Strona 1 z 1

Uszkodzony Petzl Myo Xp

: niedziela 23 wrz 2012, 16:52
autor: jaca
Na początek witam wszystkich serdecznie. Mój problem polega na tym, że potrzebowałem wczoraj czołówkę, ale nie miałem baterii więc użyłem do niej akumulatorów stosowanych na co dzień w aparacie. Efekt tego był taki, że po około 3s zdechła i już nie daje znaku życia. Wyczytałem, że kiedyś ponoć nie można było do tych modeli stosować akumulatorków, co potem naprawiono. Wygrawerowanie w zasobniku na baterie
Rechargeable battery compatible
ponoć zezwala na używanie aku i taki napis też mam. Akumulatorki jakich użyłem to GP NiMH o pojemności 2500. Przeczytałem jakiś wątek na forum, o naprawie tego modelu, ale sam raczej nie podołam.

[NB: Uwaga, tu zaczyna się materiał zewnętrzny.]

(** * Storefront theme widgets: cart drawer, product gallery, announcement
      rotator and sticky header

    A shallow embedding of the Alpine.js components of
    [assets/alpine-components.js] (cartDrawer, productGallery,
    alpineAnnouncement) and of the [alpineHeader] component, together with the
    properties the theme's specification states about them.

    Conventions of the embedding:
    - a component is a record of its reactive fields; a method is a function
      on that record, threaded through an explicit record of the browser
      state it touches (network log, event log, cookie jar, timers);
    - JavaScript integers (indices, counts, scroll offsets, millisecond
      timestamps) are [Z]; [%] is [Z.rem], the truncating remainder;
    - [null] is [None] for nullable fields, and [JNull] inside JSON data;
    - [try]/[catch]/[finally] is a small exception monad over the
      configuration;
    - an [async] method is cut at its [await]: a synchronous prefix and a
      continuation that receives the settled network outcome. *)

From Stdlib Require Import ZArith List String Ascii Bool Lia DecimalString.
Import ListNotations.
Local Open Scope string_scope.
Local Open Scope Z_scope.

(** ** JSON values *)

(** What [response.json()] produces and what a gallery holds as image
    references.  Numbers are restricted to integers, which is all the
    components ever inspect. *)
#[local] Unset Elimination Schemes.
Inductive json : Type :=
| JNull
| JBool (b : bool)
| JNum (n : Z)
| JStr (s : string)
| JArr (items : list json)
| JObj (fields : list (string * json)).
#[local] Set Elimination Schemes.

(** JavaScript truthiness, as used by [||] and by [if (x)]. *)
Definition truthy (v : json) : bool :=
  match v with
  | JNull => false
  | JBool b => b
  | JNum n => negb (n =? 0)
  | JStr s => negb (String.eqb s "")
  | JArr _ => true
  | JObj _ => true
  end.

(** Decimal rendering of an integer inside a template literal. *)
Definition string_of_Z (n : Z) : string :=
  NilZero.string_of_int (Z.to_int n).

(** ** JavaScript string primitives *)

(** [s.startsWith(p)], returning what follows the prefix. *)
Fixpoint strip_prefix (p s : string) : option string :=
  match p with
  | EmptyString => Some s
  | String a p' =>
      match s with
      | EmptyString => None
      | String b s' => if Ascii.eqb a b then strip_prefix p' s' else None
      end
  end.

(** The leftmost occurrence of [sep] in [s]: the text before it and the text
    after it. *)
Fixpoint find_first (sep s : string) : option (string * string) :=
  match strip_prefix sep s with
  | Some rest => Some ("", rest)
  | None =>
      match s with
      | EmptyString => None
      | String c s' =>
          match find_first sep s' with
          | Some (a, b) => Some (String c a, b)
          | None => None
          end
      end
  end.

Fixpoint split_fuel (fuel : nat) (sep s : string) : list string :=
  match fuel with
  | O => [s]
  | S f =>
      match find_first sep s with
      | Some (a, b) => a :: split_fuel f sep b
      | None => [s]
      end
  end.

(** [s.split(sep)] for a non-empty separator: cut at the leftmost occurrence,
    go on with what follows it.  Every cut consumes at least one character, so
    the length of [s] bounds the number of cuts. *)
Definition split (sep s : string) : list string :=
  split_fuel (String.length s) sep s.

(** [parts.pop()] and [parts.shift()], as far as their return value goes:
    the last and the first element, [undefined] on an empty array. *)
Fixpoint pop (l : list string) : option string :=
  match l with
  | [] => None
  | [x] => Some x
  | _ :: l' => pop l'
  end.

Definition shift (l : list string) : option string := hd_error l.

(** [l.join(sep)]. *)
Fixpoint join (sep : string) (l : list string) : string :=
  match l with
  | [] => ""
  | [x] => x
  | x :: l' => x ++ sep ++ join sep l'
  end.

Definition is_space (c : ascii) : bool :=
  Ascii.eqb c " " || Ascii.eqb c "009".

Fixpoint trim_left (s : string) : string :=
  match s with
  | EmptyString => ""
  | String c s' => if is_space c then trim_left s' else s
  end.

Fixpoint trim_right (s : string) : string :=
  match s with
  | EmptyString => ""
  | String c s' =>
      match trim_right s' with
      | EmptyString => if is_space c then "" else String c ""
      | t => String c t
      end
  end.

Definition trim (s : string) : string := trim_right (trim_left s).

(** [c] does not occur in [s]. *)
Fixpoint lacks (c : ascii) (s : string) : bool :=
  match s with
  | EmptyString => true
  | String a s' => negb (Ascii.eqb a c) && lacks c s'
  end.

(* ------------------------------------------------------------------------- *)
(** ** cartDrawer *)

Module CartDrawer.

(** The reactive fields of the component. *)
Record state : Type := mkState {
  isOpen : bool;
  isLoading : bool;
  cart : json;                 (* null until the first successful fetch *)
  error : option string
}.

Record request : Type := mkRequest {
  url : string;
  method : string;
  content_type : string;
  payload : option json
}.

(** The part of the browser the component acts on. *)
Record env : Type := mkEnv {
  requests : list request;          (* fetch calls issued, newest first *)
  events : list (string * json);    (* CustomEvents dispatched on window, newest first *)
  console : list string;            (* console.error lines, newest first *)
  body_classes : list string        (* document.body.classList *)
}.

Definition config : Type := (state * env)%type.

(** How a [fetch] followed by [response.json()] settles: the promise
    rejects (transport error), or a response arrives with a status and a
    body that parses as JSON or does not. *)
Inductive fetch_result : Type :=
| NetworkError
| Response (status : Z) (parsed : option json).

(** [response.ok]: status in the range 200-299. *)
Definition ok (status : Z) : bool := (200 <=? status) && (status <=? 299).

(** *** Exceptions *)

Inductive outcome (A : Type) : Type :=
| Done (a : A)
| Thrown (e : string).
Arguments Done {A} a.
Arguments Thrown {A} e.

Definition proc (A : Type) : Type := config -> outcome A * config.

Definition ret {A} (a : A) : proc A := fun c => (Done a, c).
Definition throw {A} (e : string) : proc A := fun c => (Thrown e, c).
Definition bind {A B} (m : proc A) (k : A -> proc B) : proc B :=
  fun c => match m c with
           | (Done a, c1) => k a c1
           | (Thrown e, c1) => (Thrown e, c1)
           end.
Definition modify (f : config -> config) : proc unit :=
  fun c => (Done tt, f c).

Notation "x <- m ;; k" := (bind m (fun x => k))
  (at level 61, m at next level, right associativity).
Notation "m ;;; k" := (bind m (fun _ => k))
  (at level 61, right associativity).

(** [try { body } catch (e) { handler } finally { fin }]. *)
Definition try_catch_finally {A} (body : proc A) (handler : string -> proc A)
           (fin : proc unit) : proc A :=
  fun c =>
    let (r, c1) := body c in
    let (r2, c2) := match r with
                    | Done a => (Done a, c1)
                    | Thrown e => handler e c1
                    end in
    let (r3, c3) := fin c2 in
    match r3 with
    | Done _ => (r2, c3)
    | Thrown e => (Thrown e, c3)
    end.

Rozebrałem to ustrojstwo i nie widzę żadnych niepokojących rzeczy gołym okiem, bezpiecznik w zasobniku na oko jest ok. Czołówka w tym miesiącu kończy równo 3 lata i do tej pory działała bez zarzutów. Nie było żadnych problemów z kablem itp. Za tydzień wyjeżdżam w góry i nie ukrywam, że by się bardzo przydała. jesteście w stanie coś pomóc doradzić? Dodam, że nie mam pojęcia o elektronice i nie posiadam żadnych narzędzi żeby to zrobić. jeśli ktoś by się podjął ew. naprawy i rzucił orientacyjną cenę takiej usługi to chętnie się podejmę takiej transakcji.

Pozdrawiam

: środa 26 wrz 2012, 11:07
autor: DNF
Witaj.
Przydałyby się na początek dobre fotki makro. Nie posiadasz nawet chińskiego multi miernika?
Na początek spróbuj dosłownie na ułamek sekundy "pyknąć" czy dioda sprawna.
Tzn przewody od diody do akumulatorków dotknij. Akumulatorków NiMH sztuk 3 :)
Pozdrawiam
DNF
PS Skąd jesteś?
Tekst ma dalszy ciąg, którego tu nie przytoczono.